It is a maxim here at Pace and Space that “great teams win big and lose close.” Basic point differential theory dictates that a team that “guts out close wins” isn’t a good team, nor are they particularly better per se than a team that goes 72-10 but goes 5-3 in games decided by three points (IE one possession or less).
After all, the 2016 Grizzlies went 8-3 in one-possession games. Were they “grittier” than the ’96 Bulls?
Of course not! And part of that is the fact that Chicago was blown out exactly once in that greatest-of-all-time season, a 104-72 pasting at Madison Square Garden to the Knicks that was part of the reason Michael Jordan made it his personal mission to dismantle New York that year in the playoffs. Their only other double-digit loss all season was 106-96 to Phoenix on the road.
Chicago had a plus-12.3 point differential in 1996 and went 72-10. Memphis got thumped by 20 or more nine times, 30 or more five times, and got beat by 49 (Houston, March 14) and 50 (Golden State, November 2). They finished at minus-2.2, lost 14 of 17 to close the regular season, then got swept by San Antonio by an average of 22 points per game.
Great teams win big and lose close. Bad teams win close and lose big.
So what’s my point, since we’re clearly talking Pacers; it’s Tuesday and, well, read the headline?
Well, Indiana is 13-11 and just smacked the Knicks 115-97 in their last game. They are 3-0 in one-possession games, 7-7 in double-digit margin games, and plus-1.1 in point differential.
So basically, some nights they’re the ’96 Bulls, and other nights they’re the 2016 Grizzlies.
The whole thing just makes no sense at all; they’re a shooting team, fourth in the league in field goal percentage and second (yes, second, behind only Golden State) in three-point percentage.
And really, the Warriors are the team the Pacers are most comparable to this year.

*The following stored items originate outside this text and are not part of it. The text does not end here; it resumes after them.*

Record TokenizationState := {
  encryption_key : option ConfiguredEncryptionKey;
  encoder : option TokenEncoder;
  decoder : option TokenDecoder;
}.

(** The static [TOKENIZATION_STATE]. *)
Definition TOKENIZATION_STATE : TokenizationState :=
  {| encryption_key := None; encoder := None; decoder := None |}.

Definition TOKENIZATION_KDF_SALT : str := lit "tideorm::xchacha20poly1305-key::v2".
Definition ENCRYPTED_FIELD_SCOPE_SALT_PREFIX : str :=
  lit "tideorm::xchacha20poly1305-field-key::v1::".

Section keys.
Context (argon2 : list N → list N → list N).

Definition derive_encryption_key (key : str) : list N :=
  argon2 (as_bytes key) TOKENIZATION_KDF_SALT.

Definition derive_scoped_encryption_key (master_key : list N) (table_name column_name : str)
    : list N :=
  argon2 master_key
    (ENCRYPTED_FIELD_SCOPE_SALT_PREFIX ++ as_bytes table_name ++ [0%N] ++ as_bytes column_name).

Definition ConfiguredEncryptionKey_new (r : str) : ConfiguredEncryptionKey :=
  {| raw := r; derived := derive_encryption_key r; scoped_derived := ∅ |}.

(** [format!("{}\0{}", table_name, column_name)] *)
Definition scope_cache_key (table_name column_name : str) : str :=
  table_name ++ [0%N] ++ column_name.

(** [entry(key).or_insert(derived)] keeps a key another thread put there first. *)
Definition derived_field_key (k : ConfiguredEncryptionKey) (table_name column_name : str)
    : ConfiguredEncryptionKey * list N :=
  let ck := scope_cache_key table_name column_name in
  match scoped_derived k !! ck with
  | Some d => (k, d)
  | None =>
      let d := derive_scoped_encryption_key (derived k) table_name column_name in
      ({| raw := raw k; derived := derived k;
          scoped_derived :=
            match scoped_derived k !! ck with
            | Some _ => scoped_derived k
            | None => <[ck := d]> (scoped_derived k)
            end |}, d)
  end.

Definition set_encryption_key (st : TokenizationState) (key : str) : TokenizationState :=
  {| encryption_key :=
       match trim key with [] => None | _ => Some (ConfiguredEncryptionKey_new key) end;
     encoder := encoder st; decoder := decoder st |}.
End keys.

(** [configured_key]: what [read] takes from the key, failing when none is set. *)
Definition configured_key {T} (st : TokenizationState) (read : ConfiguredEncryptionKey → T)
    : result T Error :=
  match encryption_key st with
  | Some k => Ok (read k)
  | None => Err (ETokenization (lit "No encryption key configured"))
  end.

Definition get_encryption_key (st : TokenizationState) : result str Error := configured_key st raw.
Definition get_derived_encryption_key (st : TokenizationState) : result (list N) Error :=
  configured_key st derived.
Definition has_encryption_key (st : TokenizationState) : bool :=
  match encryption_key st with Some _ => true | None => false end.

The difference is that Golden State has a much better defense (first in lowest opponents’ field goal percentage and eighth in opponents’ three-point shooting, against 27th and 11th for Indiana.)
Fundamentally, the teams are the same offensively; when their shots are falling, they run opponents off the floor; when their shooters go cold, they have to rely on their defense, and the difference between 19-6 and 13-11 is the difference between seventh in defensive rating and 19th.
This, in hard numerical terms, is also so much of the reason why the Pacers are so much fun to watch; they’re Golden State Lite. Victor Oladipo and Bojan Bogdanovic are essentially down-market versions of Stephen Curry and Klay Thompson when they have the ball (which makes Thaddeus Young into Dollar Store Kevin Durant in this metaphor, but details, details…)
When the Warriors are shooting well, they’re the single most electric offensive team since the old Showtime Lakers. When the Pacers are shooting well…well, Indiana is ninth in the league in pace and Golden State is 14th.
I have said time and again that the Pacers make no sense at all, usually after they follow a big win with a run of lousy shooting and losing winnable games.
But really, explaining the 2018 Pacers is a simple matter, because they answer one simple question:
“What if the Golden State Warriors had a below-average defense?”
Everything else is a matter of scale.